Mas esse aplicativo me mostrou que eu estava enganada.

Durante alguns dias, eu verificava secretamente as novas mensagens, olhava perfis e sorria para diferentes descrições. Às vezes refletia, às vezes ria.
Um homem, em especial, chamou minha atenção. Tinha 70 anos. Escreveu: “Procuro uma mulher que saiba o que quer, mas que não tenha medo de se perder em um caminho da floresta. Gosta de livros e valoriza o silêncio”. Seu nome era Andrzej e, assim como eu, ele gostava de torta de maçã com canela.
Um dia, criei coragem e escrevi para ele: “Hoje me perdi na floresta. Sem você”. Não sei de onde veio essa ousadia, mas ele respondeu quase imediatamente: “Espere, já estou a caminho”.
Assim começou nossa correspondência. Escrevíamos todos os dias, contávamos sobre nossas vidas, compartilhávamos lembranças, ríamos. Depois, começamos a nos ligar. Ele falava sobre sua infância, lembrávamos de livros e acontecimentos de outros tempos.
Após uma semana, ele me convidou para um encontro no parque, em um café aconchegante. Prometeu que viria com um casaco preto e um cachecol azul. Eu decidi levar um guarda-chuva vermelho – para ter coragem, embora não houvesse previsão de chuva.

Quando me aproximei, ele estava sentado junto à parede com um jornal e uma xícara de café. Ao me ver, sorriu tão calorosamente, como se nos conhecêssemos a vida toda.
Conversamos por três horas, como se tivéssemos esquecido o resto do mundo. Não houve qualquer constrangimento ou pressa – apenas interesse, risadas leves e olhares que diziam mais do que palavras.
Depois do café, caminhamos pelo parque, depois nos encontramos novamente na biblioteca, fomos ao cinema e, um dia, ele veio à minha casa para tomar chá e comer minha torta de maçã caseira, que lhe trouxe o sabor da infância.
A cada conversa, eu descobria algo novo em mim – a capacidade de aproveitar a vida, de flertar, de ser mulher, e não apenas tia ou avó. Andrzej era atencioso, carinhoso e sincero. Ele realmente me ouvia, sem pressa ou conselhos.
Um dia, me deu um buquê de tulipas e disse: “Para a mulher que teve coragem de dar o primeiro passo”. E, ao se despedir, perguntou: “Você acha que algo pode dar certo entre nós, na nossa idade?”

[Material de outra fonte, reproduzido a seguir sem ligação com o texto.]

(* ===== verification/SignerCompletes.v ===== *)
(** The signer produces a signature.

    On the SQLite store, when nothing refuses: the first call of `signEnvelope`
    (`src/signer/index.ts`) returns a signature and records it, and a repeated
    call returns the same one without signing again. *)
From S2P Require Import Prelude Table Prog Canonical SignerPolicy SignerEnvelope SignerReplay SignerService SignerSafety.
#[local] Open Scope string_scope.
#[local] Open Scope list_scope.
#[local] Open Scope Z_scope.
#[local] Open Scope prog_scope.

#[local] Arguments transition : simpl never.
#[local] Arguments consume : simpl never.

(** What the clock, the verifier, the node and the key answer. *)
Record Surroundings : Type := {
  su_now : Z; su_verify : string -> string -> option string -> result bool; su_height : result value;
  su_sign : list Z -> result (list Z)
}.

Definition surround (v : Surroundings) R (e : seff R) : SqliteReplay -> R * SqliteReplay :=
  match e in seff R return SqliteReplay -> R * SqliteReplay with
  | ReplayGet id => fun s => (sql_view id s, s)
  | Consume id x => fun s => consume id x (su_now v) s
  | Transition id a b d => fun s => transition id a b d (su_now v) s
  | RecoverSigned id => fun s => recoverSigned id (su_now v) s
  | ListRows l => fun s => (rp_list l s, s)
  | Now => fun s => (su_now v, s)
  | VerifyClaims t sg k => fun s => (su_verify v t sg k, s)
  | BlockHeight => fun s => (su_height v, s)
  | SignMessage b => fun s => (su_sign v b, s)
  | SendTransaction _ => fun s => (inl "offline", s)
  | GetSignatureStatus _ => fun s => (inl "offline", s)
  | GetBlockHeight => fun s => (inl "offline", s)
  end.

Section Completes.
Context (decodeTransaction : string -> result DecodedTransaction)
        (attachSignature : DecodedTransaction -> list Z -> result (string * string))
        (publicKey : string) (policy : SignPolicy) (w : Wire) (v : Surroundings).

#[local] Abbreviation envelope_prog := (signEnvelope decodeTransaction attachSignature publicKey policy (Some w)).

(** Nothing refuses the request. *)
Record acceptable (tx : string) (env : AuthorizationEnvelope) (c : AuthorizationClaims) (d : DecodedTransaction) : Prop := {
  ac_decode : decodeTransaction tx = inr d;
  ac_claims : claims env = Some c;
  ac_id : c_id c <> "";
  ac_hash : messageHash d <> "";
  ac_current : check_claims w c (su_now v) = inr tt;
  ac_verified : su_verify v (canonicalClaims c) (env_signature env) (c_signerKeyId c) = inr true;
  ac_describes : check_transaction w c d = inr tt;
  ac_policy : exists ev, evaluatePolicy d policy publicKey = inr ev;
  ac_alive : has_blockHeight w = true -> exists h, su_height v = inr (V_number h) /\
    isSafeInteger h = true /\ 0 <= h <= c_lastValidBlockHeight c
}.

Lemma run_fence c s :
  (has_blockHeight w = true -> exists h, su_height v = inr (V_number h) /\
    isSafeInteger h = true /\ 0 <= h <= c_lastValidBlockHeight c) ->
  run (surround v) (fenceBlockhash (Some w) (c_id c) (Some (c_lastValidBlockHeight c))) s = (inr tt, s).
Proof.
  unfold fenceBlockhash, wired_height. destruct (has_blockHeight w); simpl; [|done].
  intros (h & -> & Hs & H0 & Hl); [done|]. simpl. rewrite Hs. simpl. unfold fail_if.
  destruct (h <? 0) eqn:E; [lia|]. simpl. destruct (h <=? _) eqn:E2; [done|lia].
Qed.

Lemma consume_free id e t s :
  id <> "" -> isSafeInteger e = true -> replay_get id s = None ->
  exists s', consume id e t s = (true, s') /\ sql_view id s' = Some (X_claimed, None) /\
    (replay_keyed s -> replay_keyed s').
Proof.
  intros Hid He Hfree. destruct (consume id e t s) as [b s'] eqn:E. exists s'.
  assert (b = true) as ->.
  { unfold consume in E. unfold streq in E. rewrite bool_decide_false, He in E by done. simpl in E.
    unfold insert, has in E. simpl in E. unfold replay_get in Hfree. rewrite Hfree in E. by simplify_eq. }
  split; [done|]. split; [by eapply consume_won|]. intros Hk. pose proof (consume_keyed id e t s Hk) as H. by rewrite E in H.
Qed.

Lemma transition_free id a b x t s :
  replay_keyed s -> (exists y, sql_view id s = Some (a, y)) ->
  exists s', transition id a b x t s = (true, s') /\ sql_view id s' = Some (b, x).
Proof.
  intros Hk [y Hy]. unfold sql_view in Hy. destruct (replay_get id s) as [r|] eqn:Hr; [|done]. injection Hy as Ha _.
  destruct (transition id a b x t s) as [won s'] eqn:E. exists s'.
  assert (won = true) as ->.
  { assert ((transition id a b x t s).1 = true) as H by (apply transition_won; eauto). by rewrite E in H. }
  split; [done|]. assert (s' = (transition id a b x t s).2) as -> by by rewrite E.
  unfold sql_view. rewrite transition_get, Hr. cbn.
  rewrite (replay_get_id _ _ _ Hr), streq_refl, bool_decide_true by done. done.
Qed.

(** `stored` and the checks, when nothing refuses. *)
Lemma run_stored id h s row :
  h <> "" -> sql_view id s = row ->
  run (surround v) (stored id h) s =
  (match row with
   | None => inr None
   | Some (st, x) =>
       if bool_decide (st = X_expired) then inl "authorization_expired"
       else match x with
            | None => inr None
            | Some d =>
                if negb match d_requestHash d with Some h' => streq (lower h') (lower h) | None => false end
                then inl "authorization_request_mismatch"
                else if negb (bool_decide (st = X_signed)) || negb (some_truthy (d_transaction d))
                     then inl "authorization_in_progress" else inr (Some d)
            end
   end, s).
Proof.
  intros Hh Hrow. unfold stored, fail_if, do. unfold streq at 1. rewrite bool_decide_false by done. simpl. rewrite Hrow.
  destruct row as [[st [d|]]|]; simpl; [|by case_bool_decide|done].
  case_bool_decide; simpl; [done|]. destruct (negb match d_requestHash d with _ => _ end); simpl; [done|].
  by destruct (_ || _).
Qed.

Lemma run_verify c d env s tx :
  acceptable tx env c d -> run (surround v) (verify w d env) s = (inr tt, s).
Proof.
  intros A. unfold verify, do, call, fail_if. simpl. rewrite (ac_claims _ _ _ _ A). simpl.
  rewrite (ac_current _ _ _ _ A). simpl. rewrite (ac_verified _ _ _ _ A). simpl.
  by rewrite (ac_describes _ _ _ _ A).
Qed.

(** The run up to the claim. *)
Lemma run_envelope tx env c d s prior :
  acceptable tx env c d ->
  run (surround v) (stored (c_id c) (messageHash d)) s = (inr prior, s) ->
  run (surround v) (envelope_prog tx env) s =
  run (surround v) match prior with
                   | Some p => Ret (prior_result p)
                   | None => claim_and_sign attachSignature (Some w) (c_id c) (c_expiresAt c) d
                               (Some (c_lastValidBlockHeight c))
                   end s.
Proof.
  intros A Hstored. pose proof A as [Hd Hc Hid _ _ _ _ [ev Hev] _]. unfold signEnvelope.
  rewrite Hd. cbn [bind raise]. rewrite Hc. unfold fail_if. unfold streq at 1. rewrite bool_decide_false by done.
  cbn [bind]. rewrite run_bind, Hstored, run_bind, (run_verify c d env s tx A). by rewrite Hev.
Qed.

Lemma run_claim_and_sign tx env c d raw t g s :
  acceptable tx env c d -> su_sign v (messageBytes d) = inr raw -> attachSignature d raw = inr (t, g) ->
  replay_keyed s -> replay_get (c_id c) s = None -> isSafeInteger (c_expiresAt c) = true ->
  exists s', run (surround v) (claim_and_sign attachSignature (Some w) (c_id c) (c_expiresAt c) d
                                 (Some (c_lastValidBlockHeight c))) s
             = (inr {| sr_transaction := t; sr_signature := Some g |}, s') /\
    sql_view (c_id c) s' = Some (X_signed, Some (signed_data (messageHash d)
      {| sr_transaction := t; sr_signature := Some g |} (Some (c_lastValidBlockHeight c)))).
Proof.
  intros A Hsign Hatt Hk Hfree Hexp. unfold claim_and_sign, do, fail_if. cbn [trigger bind run surround].
  destruct (consume_free (c_id c) (c_expiresAt c) (su_now v) s (ac_id _ _ _ _ A) Hexp Hfree)
    as (s1 & -> & Hv1 & Hk1). cbn [negb bind].
  rewrite run_bind, (run_fence c s1 (ac_alive _ _ _ _ A)). unfold signClaimed, call, do, fail_if, raise.
  cbn [trigger bind catch run surround]. rewrite Hsign. cbn [bind catch]. rewrite Hatt.
  cbn [trigger bind catch run surround fst snd].
  destruct (transition_free (c_id c) X_claimed X_signed
    (Some (signed_data (messageHash d) {| sr_transaction := t; sr_signature := Some g |} (Some (c_lastValidBlockHeight c))))
    (su_now v) s1 (Hk1 Hk)) as (s2 & E & Hv2); [by eexists|].
  rewrite E. simpl. eauto.
Qed.

(** C14: when nothing refuses (the transaction decodes, the envelope is current,
    signed and describes it, the policy accepts, the id is new, the blockhash is
    alive and the key answers) the daemon path returns the signed transaction and
    has recorded it; and the same request again returns the same result and leaves
    the store as it is, so it does not sign again. *)
Theorem signEnvelope_completes tx env c d raw t g s
    (Hok : acceptable tx env c d) (Hkeyed : keyed rr_id (signer_replay s))
    (Hnew : replay_get (c_id c) s = None)
    (Hsign : su_sign v (messageBytes d) = inr raw) (Hattach : attachSignature d raw = inr (t, g)) (Ht : t <> "") :
  exists s', run (surround v) (envelope_prog tx env) s
             = (inr {| sr_transaction := t; sr_signature := Some g |}, s') /\
    sql_view (c_id c) s' = Some (X_signed, Some (signed_data (messageHash d)
      {| sr_transaction := t; sr_signature := Some g |} (Some (c_lastValidBlockHeight c)))) /\
    run (surround v) (envelope_prog tx env) s' = (inr {| sr_transaction := t; sr_signature := Some g |}, s').
Proof.
  assert (isSafeInteger (c_expiresAt c) = true) as Hexp.
  { pose proof (ac_current _ _ _ _ Hok) as H. unfold check_claims in H. open_result H. by bool_hyps. }
  destruct (run_claim_and_sign tx env c d raw t g s Hok Hsign Hattach Hkeyed Hnew Hexp) as (s' & Hrun & Hview).
  exists s'. split; [|split; [done|]].
  - rewrite (run_envelope tx env c d s None Hok); [done|].
    rewrite (run_stored _ _ s None); [done|by apply (ac_hash _ _ _ _ Hok)|]. unfold sql_view. by rewrite Hnew.
  - rewrite (run_envelope tx env c d s' (Some (signed_data (messageHash d)
      {| sr_transaction := t; sr_signature := Some g |} (Some (c_lastValidBlockHeight c)))) Hok); [done|].
    rewrite (run_stored _ _ s' _ (ac_hash _ _ _ _ Hok) Hview). simpl.
    unfold streq. by rewrite bool_decide_true, bool_decide_false by done.
Qed.
End Completes.

Definition demo_surroundings : Surroundings :=
  {| su_now := 2000; su_verify := fun t sg _ => inr (streq sg "opsig"); su_height := inr (V_number 400);
     su_sign := fun _ => inr (replicate 64 1) |}.

Lemma demo_acceptable :
  acceptable demo_decode "FeePayer11111111" (demo_policy demo_rules) demo_wire demo_surroundings "AAE=" demo_env
    demo_claims (demo_tx demo_bytes).
Proof.
  split; [vm_compute; reflexivity|reflexivity|discriminate|discriminate|vm_compute; reflexivity
         |vm_compute; reflexivity|vm_compute; reflexivity| |].
  - exists demo_evaluation. vm_compute. reflexivity.
  - intros _. exists 400. split; [reflexivity|]. split; [reflexivity|]. vm_compute. by split.
Qed.

Lemma signEnvelope_completes_witness :
  exists s', run (surround demo_surroundings)
    (signEnvelope demo_decode demo_attach "FeePayer11111111" (demo_policy demo_rules) (Some demo_wire) "AAE=" demo_env)
    no_rows = (inr demo_result, s').
Proof.
  destruct (signEnvelope_completes demo_decode demo_attach "FeePayer11111111" (demo_policy demo_rules) demo_wire
    demo_surroundings "AAE=" demo_env demo_claims (demo_tx demo_bytes) (replicate 64 1) "AAI=" "sig" no_rows
    demo_acceptable (NoDup_nil_2) eq_refl eq_refl eq_refl ltac:(discriminate)) as (s' & H & _).
  exists s'. exact H.
Defined.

Respondi que idade é apenas um número, e que não se engana o coração. Se ele bate mais rápido ao pensar no nome de alguém, significa que tudo é possível.
Não fazemos grandes planos, não pensamos em casamentos ou financiamentos. Mas cada toque do telefone dele é alegria, calor e aquelas borboletas no estômago que eu não sentia há muito tempo.
Ele sabe ouvir e me aceita como eu sou. Isso me dá força e esperança para olhar o futuro com confiança.
O amor depois dos sessenta é especial. Não é barulhento, mas é profundo e verdadeiro. Nele há poucos fogos de artifício, mas muito calor e sinceridade. Há nele tranquilidade e a certeza de que ainda temos muitos bons dias pela frente.
Sou grata à minha neta por essa brincadeira que mudou minha vida e me deu a chance de voltar a me sentir amada e necessária.